What should a company address during the onboarding process for new hires?
The following answers are provided by members of Young Entrepreneur Council (YEC), an invite-only organization comprised of the world’s most promising young entrepreneurs. In partnership with Citi, YEC recently launched StartupCollective, a free virtual mentorship program that helps millions of entrepreneurs start and grow businesses.
1. Confidential Information
It’s not enough to have new employees sign non-disclosure agreements. Write documentation and develop a communication process that includes employees providing written sign-off that they understand their obligations. When confidential information leaks, your success in getting redress hinges on demonstrating that you took appropriate steps to safeguard it.
– David Ehrenberg, Early Growth Financial Services
2. Expectations for the First 90 Days
Most processes are all about getting the person up to speed on the company’s systems: benefits, training, office tour, etc. Yet most employees don’t really understand what is expected of them by the end of the onboarding process. So spend time with new employees to distinguish between good and great performance for the first 30 and 90 days; you’ll have a big impact on their future success.
– Charlie Graham, Shop It To Me, Inc.
3. New Hire Feedback
Every company will have a different onboarding process. The key is to collect feedback from every new employee about a week after onboarding to ask what you could have done better. Specifically, you should ask what that employee wishes he or she knew on day one. Your onboarding process will be a work in progress, but by collecting feedback, you’ll make sure it’s better for each subsequent hire.
4. Company Culture
The best companies will adopt new employees into the company culture, including the inside jokes, the unwritten rules and the idiosyncrasies that make them unique. Make new employees feel like a part of the team from the onset, and they’ll be in alignment from day one.
– Ryan Stephens, Ryan Stephens Marketing
5. Equipment Policies
You need onboarding employees to sign an acceptable use policy for all Internet-connected devices. It protects a company by defining how company equipment should be used. Companies can also outline how monitoring and management will be conducted on company equipment.
– Lane Campbell, Syntress SCDT
6. Leadership Management and Work Styles
Everyone has their own work style, and often a new employee at a startup will be working with a few if not all of the management. Understanding how each style is different and how best to navigate each leader will really help a new employee hit the ground running.

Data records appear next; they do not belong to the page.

(** X5. Where a call of [Read] leaves [nextHalvening], for a positive
    half-life, a [nextHalvening] not before the first instant a [Time]
    can hold and a [now] one half-life before the last: at
    [now + halflife] (the jump), or a whole number of half-lives, at most
    33, after where it was (none when the call does not go past it). *)
Theorem Read_moves_nextHalvening a now :
  0 < halflife a ->
  minTime <= nextHalvening a -> now + halflife a <= maxTime ->
  exists a',
    Read a now = Some (a', value a') /\
    (nextHalvening a' = now + halflife a \/
     exists m, 0 <= m <= maxSkippedIntervals + 1 /\
               nextHalvening a' = nextHalvening a + m * halflife a /\
               (After now (nextHalvening a) = false -> m = 0)).
Proof.
  intros Hh Hmin Hend. unfold maxSkippedIntervals.
  pose proof (finishRound_fields a) as (_ & Fh & FL & FN).
  pose proof (Sub_in_range now (nextHalvening a)) as Hr.
  destruct (Read_path a now)
    as [G|HL G|HL HN G|HL HN G|k HL HN Hlt Hq G|k HL HN Hlt Hq G].
  - exists a. split; [reflexivity|]. right. exists 0. repeat split; lia.
  - eexists. split; [reflexivity|]. right. exists 0.
    destruct (incrementRound_fields a now) as (_ & _ & _ & ->).
    repeat split; lia.
  - eexists. split; [reflexivity|]. right. exists 1. times.
    destruct (incrementRound_fields (finishRound a) now) as (_ & _ & _ & ->).
    rewrite FN, Add_exact by (unfold valid; lia).
    repeat split; try lia. unfold After. intros C. apply Z.ltb_ge in C. lia.
  - lia.
  - eexists. split; [reflexivity|]. left. times.
    destruct (jump_fields (finishRound a) now) as (_ & _ & _ & ->).
    rewrite Fh, Add_exact by (unfold valid; lia). reflexivity.
  - eexists. split; [reflexivity|]. right. times.
    destruct (quo_pos (Sub now (nextHalvening a)) (halflife a))
      as (Hq' & Hk & Hlo & Hhi); [lia|lia|].
    rewrite Hq' in Hq. injection Hq as <-.
    pose proof (Sub_le now (nextHalvening a) HN) as Hle.
    set (k := Z.quot (Sub now (nextHalvening a)) (halflife a)) in *.
    unfold maxSkippedIntervals in G. exists (1 + k).
    destruct (incrementRound_fields (skipRounds (finishRound a) k) now)
      as (_ & _ & _ & ->).
    destruct (skipRounds_fields (finishRound a) k) as (_ & _ & _ & ->).
    rewrite FN, Fh. unfold int64.mul.
    rewrite wrap_in_range by (unfold int64.min, int64.max in *; nia).
    rewrite (Add_exact (nextHalvening a) (halflife a)) by (unfold valid; lia).
    rewrite Add_exact by (unfold valid; nia).
    repeat split; try lia. unfold After. intros C. apply Z.ltb_ge in C. lia.
Qed.

(** *** Reads inside the current round *)

(** What comes after lines 55-61 reads the meter they leave: two meters
    that agree there but for [value] end with the same fields but for
    [value], and with the same [value] too when they are stopped and agree
    on it. *)
Lemma Read_crossing_same a b now :
  halflife a <> 0 ->
  After now (lastUpdated a) = true -> After now (nextHalvening a) = true ->
  After now (lastUpdated b) = true ->
  running b = running a -> started b = started a ->
  halflife b = halflife a -> nextHalvening b = nextHalvening a ->
  exists a' b',
    Read a now = Some (a', value a') /\ Read b now = Some (b', value b') /\
    running a' = running b' /\ started a' = started b' /\
    halflife a' = halflife b' /\ lastUpdated a' = lastUpdated b' /\
    nextHalvening a' = nextHalvening b' /\
    (running a = false -> value a = value b -> a' = b').
Proof.
  destruct a as [r s h u N L], b as [r' s' h' u' N' L'].
  cbn [running started halflife value nextHalvening lastUpdated].
  intros Hh HLa HNa HLb -> -> -> ->. unfold Read.
  cbn [running started halflife value nextHalvening lastUpdated].
  rewrite HLa, HNa, HLb. cbn [negb]. cbv zeta.
  destruct (finishRound_fields
              {| running := r; started := s; halflife := h; value := u;
                 nextHalvening := N; lastUpdated := L |}) as (_ & -> & -> & _).
  destruct (finishRound_fields
              {| running := r; started := s; halflife := h; value := u';
                 nextHalvening := N; lastUpdated := L' |}) as (_ & -> & -> & _).
  cbn [running started halflife value nextHalvening lastUpdated].
  destruct (Z.ltb_spec h (Sub now N)).
  - unfold int64.quo. destruct (Z.eqb_spec h 0); [contradiction|].
    destruct (Z.ltb_spec maxSkippedIntervals (int64.wrap (Sub now N ÷ h)));
      do 2 eexists; (split; [reflexivity|]); (split; [reflexivity|]);
      destruct r; cbn; repeat split; try discriminate; intros _ ->; reflexivity.
  - do 2 eexists. split; [reflexivity|]. split; [reflexivity|].
    destruct r; cbn; repeat split; try discriminate; intros _ ->; reflexivity.
Qed.

(** X7. A [Read] inside the current round does not change what a later
    [Read] does to the timestamps, and on a stopped meter it changes
    nothing at all: for [lastUpdated < t1 <= nextHalvening] and
    [t1 <= t2], [Read] at [t1] and then at [t2] leaves the [running],
    [halflife], [started], [lastUpdated] and [nextHalvening] that [Read]
    at [t2] alone leaves, and on a stopped meter the same meter.  (On a
    running meter the two values can differ in the last place: the time
    run is added in two rounded steps instead of one.) *)
Theorem Read_in_round_then_Read a t1 t2 :
  halflife a <> 0 ->
  lastUpdated a < t1 <= nextHalvening a -> t1 <= t2 ->
  exists a1 b b',
    Read a t1 = Some (a1, value a1) /\
    Read a1 t2 = Some (b, value b) /\
    Read a t2 = Some (b', value b') /\
    running b = running b' /\ started b = started b' /\
    halflife b = halflife b' /\ lastUpdated b = lastUpdated b' /\
    nextHalvening b = nextHalvening b' /\
    (running a = false -> b = b').
Proof.
  intros Hh Ht1 Ht2.
  assert (E1 : Read a t1 = Some (incrementRound a t1, value (incrementRound a t1))).
  { unfold Read, After.
    destruct (Z.ltb_spec (lastUpdated a) t1); [|lia].
    destruct (Z.ltb_spec (nextHalvening a) t1); [lia|]. reflexivity. }
  set (a1 := incrementRound a t1) in *.
  destruct (incrementRound_fields a t1) as (R1 & H1 & L1 & N1).
  pose proof (incrementRound_started a t1) as S1.
  fold a1 in R1, H1, L1, N1, S1.
  exists a1.
  destruct (Z.le_gt_cases t2 (nextHalvening a)) as [Hin|Hout].
  - assert (E2 : Read a t2 = Some (incrementRound a t2, value (incrementRound a t2))).
    { unfold Read, After.
      destruct (Z.ltb_spec (lastUpdated a) t2); [|lia].
      destruct (Z.ltb_spec (nextHalvening a) t2); [lia|]. reflexivity. }
    destruct (Z.eq_dec t1 t2) as [<-|Hne].
    + exists a1, a1. split; [exact E1|]. split; [|split; [exact E2|]].
      * unfold Read, After. rewrite L1.
        destruct (Z.ltb_spec t1 t1); [lia|]. reflexivity.
      * repeat split.
    + exists (incrementRound a1 t2), (incrementRound a t2).
      split; [exact E1|]. split; [|split; [exact E2|]].
      * unfold Read, After. rewrite L1, N1.
        destruct (Z.ltb_spec t1 t2); [|lia].
        destruct (Z.ltb_spec (nextHalvening a) t2); [lia|]. reflexivity.
      * subst a1. destruct a as [r s h u N L]. unfold incrementRound.
        destruct r; cbn; repeat split; try discriminate.
  - destruct (Read_crossing_same a1 a t2) as (b & b' & Eb & Eb' & Fs);
      try congruence.
    + unfold After. apply Z.ltb_lt. lia.
    + unfold After. apply Z.ltb_lt. lia.
    + unfold After. apply Z.ltb_lt. lia.
    + exists b, b'. split; [exact E1|]. split; [exact Eb|]. split; [exact Eb'|].
      destruct Fs as (F1 & F2 & F3 & F4 & F5 & F6).
      repeat split; try assumption.
      intros R. apply F6; [congruence|].
      subst a1. apply incrementRound_stopped. exact R.
Qed.

End MoreAnyArithmetic.

(** ** In exact arithmetic *)

Section MoreExact.

Implicit Types (a b : intervalMeter Q) (now : Time).

Local Open Scope Q_scope.

Ltac qconst :=
  change (inject_Z 2) with 2 in *;
  change (inject_Z 1) with 1 in *;
  change (inject_Z 0) with 0 in *.

Ltac halves := unfold Qdiv in *; change (/ 2) with (1 # 2) in *.

(** X6. While the meter is stopped, [Read] never raises [value] and never
    makes it negative; a [Read] that goes past [nextHalvening] at least
    halves it. *)
Theorem Read_stopped_decays a now :
  (0 < halflife a)%Z -> running a = false -> 0 <= value a ->
  exists a',
    Read a now = Some (a', value a') /\
    0 <= value a' <= value a /\
    (After now (nextHalvening a) = true -> After now (lastUpdated a) = true ->
     value a' <= value a / 2).
Proof.
  intros Hh R V.
  pose proof (Sub_in_range now (nextHalvening a)) as Hr.
  pose proof (finishRound_fields a) as (Fr & _). rewrite R in Fr.
  pose proof (finishRound_stopped a R) as Fv.
  destruct (Read_path a now)
    as [G|HL G|HL HN G|HL HN G|k HL HN Hlt Hq G|k HL HN Hlt Hq G].
  - exists a. split; [reflexivity|]. split; [lra|]. congruence.
  - eexists. split; [reflexivity|].
    rewrite (incrementRound_stopped a now R). split; [lra|]. congruence.
  - eexists. split; [reflexivity|].
    rewrite (incrementRound_stopped _ now Fr), Fv. cbn. qconst. halves.
    split; [lra|]. intros _ _. lra.
  - lia.
  - eexists. split; [reflexivity|].
    rewrite (jump_stopped _ now Fr). cbn. qconst. halves.
    split; [lra|]. intros _ _. lra.
  - times.
    destruct (quo_pos (Sub now (nextHalvening a)) (halflife a))
      as (Hq' & Hk & Hlo & Hhi); [lia|lia|].
    rewrite Hq' in Hq. injection Hq as <-.
    set (k := Z.quot (Sub now (nextHalvening a)) (halflife a)) in *.
    assert (Hk1 : (1 <= k)%Z) by nia.
    pose proof (factor_bounds k ltac:(lia)) as [F0 F1].
    destruct (skipRounds_fields (finishRound a) k) as (Sr & _).
    rewrite Fr in Sr.
    eexists. split; [reflexivity|].
    rewrite (incrementRound_stopped _ now Sr).
    rewrite (skipRounds_stopped _ k Fr), Fv. cbn. qconst.
    set (f := 1 / inject_Z (int64.shl 1 (int64.to_uint k))) in *.
    clearbody f. halves.
    assert (A1 : 0 <= value a * f) by (apply Qmult_le_0_compat; lra).
    assert (A2 : 0 <= value a * (1 - f)) by (apply Qmult_le_0_compat; lra).
    split; [lra|]. intros _ _. lra.
Qed.

End MoreExact.

(** ** The first call on a new meter *)

(** X9. On a new meter with a positive half-life, [Start] at any time
    after the zero time returns with the meter running, [value] exactly 0
    and [lastUpdated] at the time of the call. *)
Theorem Start_new_meter (h : Duration) (now : Time) :
  0 < h -> 0 < now ->
  exists a : intervalMeter float,
    Start (NewIntervalMeter h) now = Some a /\
    running a = true /\ value a = 0%float /\
    lastUpdated a = now /\ halflife a = h.
Proof.
  intros Hh Hnow.
  destruct (Read_never_started (NewIntervalMeter h) now)
    as (a & E & Ah & Ar & Av); [exact Hh|reflexivity|reflexivity|].
  exists (set_running a true). unfold Start.
  cbn [running NewIntervalMeter]. rewrite E.
  apply Read_Some in E as (_ & _ & _ & [[-> G]|[_ G]]).
  - cbn in G. unfold zero in G. lia.
  - cbn in Ah. cbn [running value lastUpdated halflife set_running]. auto.
Qed.

(** ** The further theorems at concrete meters *)

Lemma run_frame_witness :
  let a : intervalMeter float := NewIntervalMeter Second in
  let cs := [CallStart (5 * Second); CallRead (3 * Second);
             CallStop (9 * Second); CallRead (20 * Second)] in
  halflife a <> 0 /\
  exists a',
    run a cs = Some a' /\
    running a' = runningAfter (running a) cs /\
    halflife a' = halflife a /\ started a' = started a.
Proof.
  intros a cs. split; [discriminate|].
  apply (run_frame a cs). discriminate.
Defined.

7. What to Do When Something Goes Wrong
One of our core values is “no hiding, we’re all seeking.” That means there has to be an open space and a procedure for people to raise issues and to feel safe in doing so. Giving staff a framework for what they should do when a deadline falls behind or a customer service issue arises will perpetuate a culture where everyone feels safe to bring up issues to be resolved by the whole team.
8. Social Connections
One of the leading indicators of how long an employee will stay at a company is whether or not they have a friend at work. It’s important for new employees to feel integrated into the social fabric of a company to establish opportunities for mentorship and collaboration, and building strong social ties will ultimately heighten engagement and improve retention.
9. Secret Shopping
I want new hires to experience the product before going to work behind the scenes on how to improve customer experience. Without a bedrock of knowledge, new hires will have blinders on, clicking and typing away in a vacuum. Before they start, I’d prefer they experience and report back on what they felt.
– Michael Portman, Birds Barbershop
10. Importance of Decision Making
We always make a point to emphasize our culture of independent decision making. We drill it in to them that we value initiative over cautiousness and that it’s better to ask for forgiveness than permission! We also give solid boundaries for where that autonomy starts and stops, so that they feel safe when they make a decision. Often, people just need permission and parameters, and then the magic happens.
– Jenny Kincaid, Mind Above Matter, LLC
11. Team Introductions
In most companies, a mass email is sent out introducing new team members, but that is often a one-way street. It can be intimidating to join a large corporation or even a small startup and only know the people you interviewed with. To successfully onboard a recent hire, make sure that person knows more about his or her new colleagues and how they all fit within the company organizational chart.
12. Communication Norms
We often forget about the unspoken norms of communication on our teams, but they are incredibly important for your new hires. How do people like to be reached? How quickly are you expected to respond? What method of communication is best in emergency? Are there certain hours that are offline? This likely isn’t in a manual and can help someone feel a part of your team quickly.